DATA RECORDS:
(* ===== verification/Manual.v ===== *)
(** * Manual memory ([internal/manual/manual.go])

    The buffer pools live outside the garbage collector's reach: [Alloc] and
    [FreeMem] call C's [calloc] and [free], which are parameters with what C says of
    them.  The readings of the resident set size parse what the system reports. *)

From S2P Require Import Prelude Keys Helpers.
Local Open Scope Z_scope.

(** ** Allocation *)

(** A C heap: the blocks that were allocated and not freed, by their address. *)
Abbreviation heap := (gmap Z bytes).

Section Alloc.
(** [calloc 1 n] returns the address of a block, [None] for the null pointer; [free]
    of an address that is not allocated has no defined result. *)
Context (calloc : Z -> heap -> option Z * heap) (free : Z -> heap -> heap).

Definition Alloc (size : Z) : M heap Z := fun hp =>
  match calloc size hp with
  | (Some ptr, hp') => (Val ptr, hp')
  | (None, hp') => (Panic "Out of memory.", hp')
  end.

(** 0 is the nil pointer. *)
Definition FreeMem (d : Z) : M heap unit := fun hp =>
  if d =? 0 then (Panic "d is NIL", hp) else (Val tt, free d hp).

(** A block is fresh and zeroed; when there is none, nothing happens. *)
Context (calloc_spec : forall n hp, 0 < n -> match calloc n hp with
  | (Some p, hp') => p <> 0 /\ hp !! p = None /\ hp' = <[p := replicate (Z.to_nat n) 0]> hp
  | (None, hp') => hp' = hp
  end).
Context (free_spec : forall p hp, is_Some (hp !! p) -> free p hp = delete p hp).

(** A block that was allocated is freed without a panic, and the heap is as it was. *)
Lemma Alloc_FreeMem n hp p hp' : 0 < n -> Alloc n hp = (Val p, hp') ->
  hp' !! p = Some (replicate (Z.to_nat n) 0) /\ FreeMem p hp' = (Val tt, hp).
Proof.
  intros Hn. unfold Alloc, FreeMem. pose proof (calloc_spec n hp Hn) as Hc. destruct (calloc n hp) as [[q|] h1]; [|done].
  intros [= <- <-]. destruct Hc as (H0 & Hno & ->). rewrite (proj2 (Z.eqb_neq _ _)) by done. split; [by rewrite lookup_insert_eq|].
  rewrite free_spec by (by rewrite lookup_insert_eq). by rewrite delete_insert_id.
Qed.

End Alloc.

(** ** Resident set size *)

(** [Rusage.Maxrss] is an [int64]. *)
Definition GetRssKB (maxrss : Z) : Z := u64 maxrss.

(** [strings.Fields] of ASCII text: the maximal runs of other characters. *)
Definition is_space (c : Z) : bool := (c =? 32) || (9 <=? c) && (c <=? 13).

Fixpoint fields (cur : bytes) (s : bytes) : list bytes :=
  match s with
  | [] => match cur with [] => [] | _ => [cur] end
  | c :: s' =>
      if is_space c then match cur with [] => fields [] s' | _ => cur :: fields [] s' end
      else fields (cur ++ [c]) s'
  end.
Definition Fields (s : bytes) : list bytes := fields [] s.

(** [strconv.ParseUint(s, 10, 64)] without its error: 0 for other text than digits,
    and the greatest number for one that is too large. *)
Fixpoint parse_digits (n : Z) (s : bytes) : option Z :=
  match s with
  | [] => Some n
  | c :: s' => if (48 <=? c) && (c <=? 57) then parse_digits (10 * n + (c - 48)) s' else None
  end.
Definition ParseUint (s : bytes) : Z :=
  match s with
  | [] => 0
  | _ => match parse_digits 0 s with
         | Some n => if n <? 2 ^ 64 then n else 2 ^ 64 - 1
         | None => 0
         end
  end.

(** [file] is what reading [/proc/self/statm] gives. *)
Definition CurrentRSSBytes (pagesize : Z) (file : bytes + error) : outcome Z :=
  match file with
  | inr e => Err e
  | inl b =>
      match Fields b with
      | _ :: f :: _ => Val (u64 (ParseUint f * u64 pagesize))
      | _ => Err (mkError GoError "unexpected statm")
      end
  end.

Lemma fields_word w s : Forall (fun c => is_space c = false) w -> forall cur, fields cur (w ++ 32 :: s) =
  match cur ++ w with [] => Fields s | x => x :: Fields s end.
Proof.
  induction 1 as [|c w Hc _ IH]; intros cur; cbn [app fields].
  - change (is_space 32) with true. cbv iota. rewrite app_nil_r. by destruct cur.
  - rewrite Hc, IH, <- app_assoc. done.
Qed.

(** The second word of the report is the number of resident pages. *)
Lemma CurrentRSSBytes_pages pagesize total pages rest n :
  total <> [] -> pages <> [] -> Forall (fun c => is_space c = false) (total ++ pages) -> ParseUint pages = n ->
  CurrentRSSBytes pagesize (inl (total ++ 32 :: pages ++ 32 :: rest)) = Val (u64 (n * u64 pagesize)).
Proof.
  intros Ht Hp [Hst Hsp]%Forall_app <-. unfold CurrentRSSBytes, Fields. rewrite fields_word by done. cbn [app].
  destruct total as [|c total]; [done|]. unfold Fields. rewrite fields_word by done. cbn [app]. by destruct pages.
Qed.

Example statm : CurrentRSSBytes 4096 (inl (str "1200 300 25 7 0 90 0")) = Val 1228800 /\
  CurrentRSSBytes 4096 (inl (str "1200")) = Err (mkError GoError "unexpected statm") /\
  CurrentRSSBytes 4096 (inl (str "1 99999999999999999999")) = Val (2 ^ 64 - 4096).
Proof. vm_compute. done. Qed.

TRY IT:
For the word "unfold", find every line in the data that holds it and copy that line.

SOLUTION TO THE PROBLEM:
  intros Hn. unfold Alloc, FreeMem. pose proof (calloc_spec n hp Hn) as Hc. destruct (calloc n hp) as [[q|] h1]; [|done].
  intros Ht Hp [Hst Hsp]%Forall_app <-. unfold CurrentRSSBytes, Fields. rewrite fields_word by done. cbn [app].
  destruct total as [|c total]; [done|]. unfold Fields. rewrite fields_word by done. cbn [app]. by destruct pages.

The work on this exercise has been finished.